4th floor villa cosa nostra rip van winkle ‘08

a slow-to-mature off-white bitter-sweet somnambulistic medium-bodied old wine blended from chinese, syrian & indonesian grapes.

bottle can only be opened for consumption after 20 years.

WARNING!!
not to be consumed on LRT’s, Nasi Kandar Restaurants and jumbo jets.

donplaypuks® with my wine & champagnes man!

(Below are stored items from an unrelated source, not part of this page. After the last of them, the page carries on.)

(** * Object Recognition API (server.py): response normalisation and endpoint

    A shallow embedding of the request handler [analyze_image] and of its two
    helpers [create_fallback_result] and [validate_result].

    Python values are embedded as the inductive [pyval]; a [str] is the list
    of its code points; a [dict] with string keys is a [gmap].  The calls that
    leave the repository ([str.lower] beyond ASCII, [json.loads],
    [base64.b64decode], [PIL.Image.open], the Gemini client) are the fields of
    the class [Runtime]: every theorem holds for every runtime. *)

From Stdlib Require Import Floats.
From stdpp Require Import gmap list strings.

Set Warnings "-register-all".

(** ** Python values *)

Abbreviation str := (list N).
Abbreviation bytes := (list Byte.byte).

Inductive pyval : Type :=
  | PNone
  | PBool (b : bool)
  | PInt (z : Z)
  | PFloat (f : float)
  | PStr (s : str)
  | PList (l : list pyval)
  | PDict (d : gmap str pyval).

Abbreviation dict := (gmap str pyval).

#[export] Instance pyval_inhabited : Inhabited pyval := populate PNone.

(** String literals of the source.  [lit] reads a literal code point by code
    point; [litq] is for the literals that contain double quotes, which are
    written here with a backquote in their place. *)
Fixpoint lit (s : String.string) : str :=
  match s with
  | String.EmptyString => []
  | String.String a r => Ascii.N_of_ascii a :: lit r
  end.
Arguments lit s%_string.

Definition litq (s : String.string) : str :=
  (λ c, if (c =? 96)%N then 34%N else c) <$> lit s.
Arguments litq s%_string.

(** [bool(v)]: the truth value of a Python object. *)
Definition py_bool (v : pyval) : bool :=
  match v with
  | PNone => false
  | PBool b => b
  | PInt z => negb (z =? 0)%Z
  | PFloat f => negb (PrimFloat.eqb f 0%float)
  | PStr s => match s with [] => false | _ => true end
  | PList l => match l with [] => false | _ => true end
  | PDict d => negb (bool_decide (d = ∅))
  end.

(** [v == s] for a str [s]: only an equal str compares equal to a str. *)
Definition py_eq_str (v : pyval) (s : str) : bool :=
  match v with
  | PStr t => bool_decide (t = s)
  | _ => false
  end.

(** [v in [s1, s2, ...]] for a list of str. *)
Definition py_in_strs (v : pyval) (l : list str) : bool :=
  existsb (py_eq_str v) l.

(** [isinstance(v, list)] *)
Definition isinstance_list (v : pyval) : bool :=
  match v with
  | PList _ => true
  | _ => false
  end.

(** ** str operations *)

(** [s.startswith(p)] *)
Fixpoint starts_with (p s : str) : bool :=
  match p, s with
  | [], _ => true
  | _ :: _, [] => false
  | a :: p', b :: s' => (a =? b)%N && starts_with p' s'
  end.

(** [needle in hay] on two str: substring test. *)
Fixpoint str_in (needle hay : str) : bool :=
  starts_with needle hay ||
  match hay with
  | [] => false
  | _ :: hay' => str_in needle hay'
  end.

(** [s.split(sep)] for a one-character separator: every occurrence splits. *)
Fixpoint str_split (sep : N) (s : str) : list str :=
  match s with
  | [] => [[]]
  | c :: s' =>
      if (c =? sep)%N then [] :: str_split sep s'
      else match str_split sep s' with
           | [] => [[c]]
           | x :: xs => (c :: x) :: xs
           end
  end.

(** ASCII part of [str.lower]: 'A'..'Z' move to 'a'..'z'. *)
Definition ascii_lower (c : N) : N :=
  if (65 <=? c)%N && (c <=? 90)%N then (c + 32)%N else c.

ALL READERS, PLEASE WRITE IN WITH YOUR FAVOURITE 'MALAYSIAN' W(H)INE!


7 comments:

Anonymous said...

*STANDING OVATION! C'est tres bien mon ami!! Brilliant! I thought this was coming only on Friday ;) AH - must have been the election euphoria ;). Thank you very much for this marvellously executed piece...ah ...I can understand why you are in your profession. Such attention to details!!! C'est la vie!Think you should seriously consider printing your stuff. It is really in a class of its own.
* shudder shudder* my blog pales until it is bleached and sterilized at the thought of you O Great Master of Satire 'researching' my blog 'more thoroughly soon'. I am no where near your astounding abilities though I do covet it - ah they say confession is good for the soul!
Anyway, merci beaucoup for this simply divine post! *clap clap*

Anonymous said...

Danke schoen for the invitation to the premier screening/tasting of Wine, How Divine!
Am glad to be amongst the first to have a foretaste of this wonderful post!
Notice you timed it perfectly at 12midnight. Dare we hope for a sequel? Your third para has stimulated a sudden desire for foie gras...;)
Thanks and don't stop writing!!!

Donplaypuks® said...

hi masterwordsmith

are you polylingual? french, german, english, malay - what else?

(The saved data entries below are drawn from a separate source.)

(** Lines 139-152: one raw table. *)
Definition raw_table_body (cursor : database) (tables : dict table_dump)
    (table_name : string) : result (dict table_dump) :=
  schema <- get_table_schema cursor table_name ;;
  let columns := map (fun col => item col 1) schema in
  data <- export_table_data cursor table_name ;;
  Ok (dict_set tables (PyStr table_name)
        {| td_columns := columns;
           td_schema :=
             map (fun col =>
                    {| se_cid := item col 0;
                       se_name := item col 1;
                       se_type := item col 2;
                       se_notnull := truthy (item col 3);
                       se_default_value := item col 4;
                       se_pk := truthy (item col 5) |})
                 schema;
           td_data := data;
           td_row_count := List.length data |}).

(** [cursor] is the database that [sqlite3.connect(sqlite_file)] opens. *)
Definition export_database (cursor : database) (sqlite_file : string)
    (format_type : string) (include_raw_tables : bool) : result document :=
  let result := [(PyStr "database", FPath sqlite_file)] in
  result <-
    (match get_all_tables cursor with
     | _ :: _ =>
         match build_resolved_metrics cursor with
         | Ok resolved =>
             Ok (dict_set
                   (dict_set result (PyStr "prefixes")
                             (FPrefixes (prefixes resolved)))
                   (PyStr "metrics") (FMetrics (metrics resolved)))
         | Raise OperationalError =>
             Ok (dict_set
                   (dict_set result (PyStr "metrics") (FMetrics []))
                   (PyStr "prefixes") (FPrefixes []))
         | Raise e => Raise e
         end
     | [] => Ok result
     end) ;;
  if include_raw_tables then
    tables <- for_each (raw_table_body cursor) (get_all_tables cursor) [] ;;
    Ok (dict_set result (PyStr "tables") (FTables tables))
  else Ok result.

End Resolver.

(** ** The builtins on ASCII text

    [str.strip], [int], [float] and the text of a float, implemented for
    text made of ASCII characters: white space, signs, decimal digits with
    single underscores between them, a fraction, an exponent, [inf] and
    [nan]. *)

Definition is_strip_space (c : ascii) : bool :=
  let n := nat_of_ascii c in
  (((9 <=? n) && (n <=? 13)) || ((28 <=? n) && (n <=? 32)))%nat.

(** [int] and [float] skip the white space of C's [isspace] only. *)
Definition is_c_space (c : ascii) : bool :=
  let n := nat_of_ascii c in
  (((9 <=? n) && (n <=? 13)) || (n =? 32))%nat.

Fixpoint drop_while (p : ascii -> bool) (l : list ascii) : list ascii :=
  match l with
  | c :: l' => if p c then drop_while p l' else l
  | [] => []
  end.

Definition trim (p : ascii -> bool) (l : list ascii) : list ascii :=
  rev (drop_while p (rev (drop_while p l))).

Definition ascii_strip (s : string) : string :=
  string_of_list_ascii (trim is_strip_space (list_ascii_of_string s)).

Definition digit_val (c : ascii) : option Z :=
  let n := nat_of_ascii c in
  if ((48 <=? n) && (n <=? 57))%nat then Some (Z.of_nat (n - 48)) else None.

(** The rest of a digit group [D (_? D)*]: the value so far, the number of
    digits so far, and what follows the group. *)
Fixpoint digits_tail (l : list ascii) (acc n : Z) : Z * Z * list ascii :=
  match l with
  | [] => (acc, n, [])
  | c :: l' =>
      match digit_val c with
      | Some d => digits_tail l' (acc * 10 + d) (n + 1)
      | None =>
          if Ascii.eqb c "_" then
            match l' with
            | c2 :: l'' =>
                match digit_val c2 with
                | Some d => digits_tail l'' (acc * 10 + d) (n + 1)
                | None => (acc, n, l)
                end
            | [] => (acc, n, l)
            end
          else (acc, n, l)
      end
  end.

Definition read_digits (l : list ascii) (acc n : Z)
  : option (Z * Z * list ascii) :=
  match l with
  | c :: l' =>
      match digit_val c with
      | Some d => Some (digits_tail l' (acc * 10 + d) (n + 1))
      | None => None
      end
  | [] => None
  end.

Definition read_sign (l : list ascii) : bool * list ascii :=
  match l with
  | c :: l' =>
      if Ascii.eqb c "-" then (true, l')
      else if Ascii.eqb c "+" then (false, l')
      else (false, l)
  | [] => (false, l)
  end.

Definition ascii_int (s : string) : option Z :=
  let '(neg, l) := read_sign (trim is_c_space (list_ascii_of_string s)) in
  match read_digits l 0 0 with
  | Some (v, _, []) => Some (if neg then - v else v)
  | _ => None
  end.

(** The binary64 nearest to [(-1)^neg * m * 10^e], ties to even. *)
Definition dec_to_float (neg : bool) (m e : Z) : float :=
  SF2Prim
    match m with
    | Zpos p =>
        if 0 <=? e
        then binary_normalize prec emax ((if neg then - m else m) * 10 ^ e) 0 neg
        else SFdiv prec emax (S754_finite neg p 0)
                   (S754_finite false (Z.to_pos (10 ^ (- e))) 0)
    | _ => S754_zero neg
    end.

Definition read_exponent (l : list ascii) : option Z :=
  match l with
  | [] => Some 0
  | c :: l' =>
      if Ascii.eqb (ascii_lower c) "e" then
        let '(neg, l2) := read_sign l' in
        match read_digits l2 0 0 with
        | Some (v, _, []) => Some (if neg then - v else v)
        | _ => None
        end
      else None
  end.

Definition read_decimal (neg : bool) (l : list ascii) : option float :=
  let '(m, ni, l1) :=
    match read_digits l 0 0 with
    | Some r => r
    | None => (0, 0, l)
    end in
  let '(m, nf, l2) :=
    match l1 with
    | c :: l1' =>
        if Ascii.eqb c "." then
          match read_digits l1' m 0 with
          | Some r => r
          | None => (m, 0, l1')
          end
        else (m, 0, l1)
    | [] => (m, 0, l1)
    end in
  if ni + nf =? 0 then None
  else
    match read_exponent l2 with
    | Some e => Some (dec_to_float neg m (e - nf))
    | None => None
    end.

Definition ascii_float (s : string) : option float :=
  let '(neg, l) := read_sign (trim is_c_space (list_ascii_of_string s)) in
  let w := string_of_list_ascii (map ascii_lower l) in
  if ((w =? "inf") || (w =? "infinity"))%string
  then Some (if neg then neg_infinity else infinity)
  else if (w =? "nan")%string then Some nan
  else read_decimal neg l.

(** *** The text of a float: the shortest digits that read back *)

(** [10^k <= num / den] *)
Definition pow10_le (k num den : Z) : bool :=
  if 0 <=? k then 10 ^ k * den <=? num else den <=? num * 10 ^ (- k).

(** The [k] with [10^(k-1) <= num / den < 10^k], searched downwards. *)
Fixpoint find_decpt (fuel : nat) (k num den : Z) : Z :=
  match fuel with
  | O => k
  | S fuel' =>
      if pow10_le (k - 1) num den then k else find_decpt fuel' (k - 1) num den
  end.

(** The [n]-digit numeral next to [num / den] that reads back as [f], the
    nearer one when both neighbours do. *)
Definition candidate (f : float) (num den k n : Z) : option Z :=
  let p := n - k in
  let a := if 0 <=? p then num * 10 ^ p else num in
  let b := if 0 <=? p then den else den * 10 ^ (- p) in
  let lo := a / b in
  let r := a mod b in
  let reads c := PrimFloat.eqb (dec_to_float false c (k - n)) f in
  match reads lo, reads (lo + 1) with
  | true, true =>
      Some (if 2 * r <? b then lo
            else if b <? 2 * r then lo + 1
            else if Z.even lo then lo else lo + 1)
  | true, false => Some lo
  | false, true => Some (lo + 1)
  | false, false => None
  end.

Fixpoint shortest (fuel : nat) (f : float) (num den k n : Z) : Z * Z :=
  match fuel with
  | O => (0, n)
  | S fuel' =>
      match candidate f num den k n with
      | Some c => (c, n)
      | None => shortest fuel' f num den k (n + 1)
      end
  end.

Definition zeros (n : Z) : list ascii := repeat "0"%char (Z.to_nat n).

Definition repr_digits (ds : list ascii) (decpt : Z) : string :=
  let nd := Z.of_nat (List.length ds) in
  if (decpt <=? -4) || (16 <? decpt) then
    let mant :=
      match ds with
      | d :: (_ :: _) as rest => d :: "."%char :: rest
      | _ => ds
      end in
    let e := decpt - 1 in
    let et := int_repr (Z.abs e) in
    (string_of_list_ascii mant ++ "e" ++ (if (e <? 0)%Z then "-" else "+")
       ++ (if (String.length et <? 2)%nat then "0" else "") ++ et)%string
  else if decpt <=? 0 then
    string_of_list_ascii ("0"%char :: "."%char :: zeros (- decpt) ++ ds)
  else if nd <=? decpt then
    string_of_list_ascii (ds ++ zeros (decpt - nd) ++ [ "."%char; "0"%char ])
  else
    string_of_list_ascii
      (firstn (Z.to_nat decpt) ds ++ "."%char :: skipn (Z.to_nat decpt) ds).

but foie gras? born a vegetarian, i can only sacrifice so much. i weep for the geese.

but, merci beaucoup. now what do I do 4 next friday?

Anonymous said...

Ah Senor Donplaypuks

That is evidence of the power of your pen to elicit an outburst of 'european' expressions in response to your very witty post.

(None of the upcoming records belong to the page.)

(** C3.  A turn of the inner loop changes the lattice only by replacing
    the record at [n] with a hit whose total cost is strictly less than the
    cost recorded there.  Hence the record left at each position [n] is the
    first of the cheapest candidates in scan order ([first_best]): the
    initial untranslatable record unless some key is strictly cheaper, else
    the hit of length [m] that is strictly cheaper than every shorter key
    and at most as expensive as every longer one.  Two ties: at equal cost
    11 the initial record wins over the key ["bc"], and at equal cost 2 the
    key ["c"] wins over the longer key ["bc"]. *)
Theorem translate_string_tie_break (d : gmap str str) (s : str) :
  (∀ n m L L', relax s d n m L = Ok L' →
     L' = L ∨
     ∃ a b v, d !! slice s (n - m) n = Some v ∧
              L !! (n - m) = Some a ∧ L !! n = Some b ∧
              symcost + pathcost a < pathcost b ∧
              L' = <[n := Node (symcost + pathcost a) (n - m) v true]> L) ∧
  (d ≠ ∅ →
   ∃ L, build_lattice s d = Ok L ∧ length L = S (len s) ∧
        ∀ n, 1 ≤ n ≤ len s →
             ∃ r, L !! n = Some r ∧ first_best s d (cost_at L) n r) ∧
  translate_string 3 "abc" (<["ab" := "X"]> {["bc" := "Y"]})
    = Ok (["X"; "c"], [true; false]) ∧
  translate_string 3 "abc" (<["a" := "1"]> (<["ab" := "2"]> (<["c" := "3"]> {["bc" := "4"]})))
    = Ok (["2"; "3"], [true; true]).
Proof.
  split; [|split; [|split; by vm_compute]].
  - intros n m L L'. unfold relax, getitem, setitem.
    destruct (d !! slice s (n - m) n) as [v|]; [|intros [= <-]; by left].
    destruct (L !! (n - m)) as [a|]; [|done]. bind_ok.
    destruct (L !! n) as [b|]; [|done]. bind_ok.
    destruct (symcost + pathcost a <? pathcost b) eqn:Hlt; [|intros [= <-]; by left].
    apply Nat.ltb_lt in Hlt. case_decide; [|done]. intros [= <-].
    right. by exists a, b, v.
  - intros Hd. destruct (build_lattice_nonempty s d Hd) as (maxsym & Hb & Hmax).
    eexists. split; [done|]. split; [apply lattice_upto_length|].
    intros n [H1 Hn]. by apply lattice_record.
Qed.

Sante! May I recommend for your cellar Shitteau dans La Brain 2008? A special vintage release for politicians whose terms have expired and yet live on in full misery. Only to be consumed during by-election defeats for its taste is bitter-sweet. Over consumption leads to moral decay. Drink at your own peril. Suitable for soulless freaks with no qualms about robbing the plebians to fatten their calves for yet another feast.

No offence meant about the foie gras. I did not know you are vegetarian. My apologies.

And now, *clink a Moet and Chandon toast to you in anticipation of what's coming up next Friday.....
cheers

Donplaypuks® said...

no. no offence taken.

i was born vegetarian, but have and do stray. but draw the line before frogs legs, pate foie gras, lala, deer, emu, tiger's p, bears paw, monkey's brain, drunken prawn, beef etc

sorry to be so boring!

Donplaypuks® said...

dpp *1

Your wicked satires are getting better with time (like wine). Wow, the puns and jibes and ... the graphics!

Just watch your back! We don't want you disappearing like Bala and that Burmese Doctor.

Your guest count has certainly ticked up quite a bit!

CM

*1 above comments from a supporter slightly edited

zorro said...

Definitely Guest Blogger 002 for this Friday's offering. CLINK!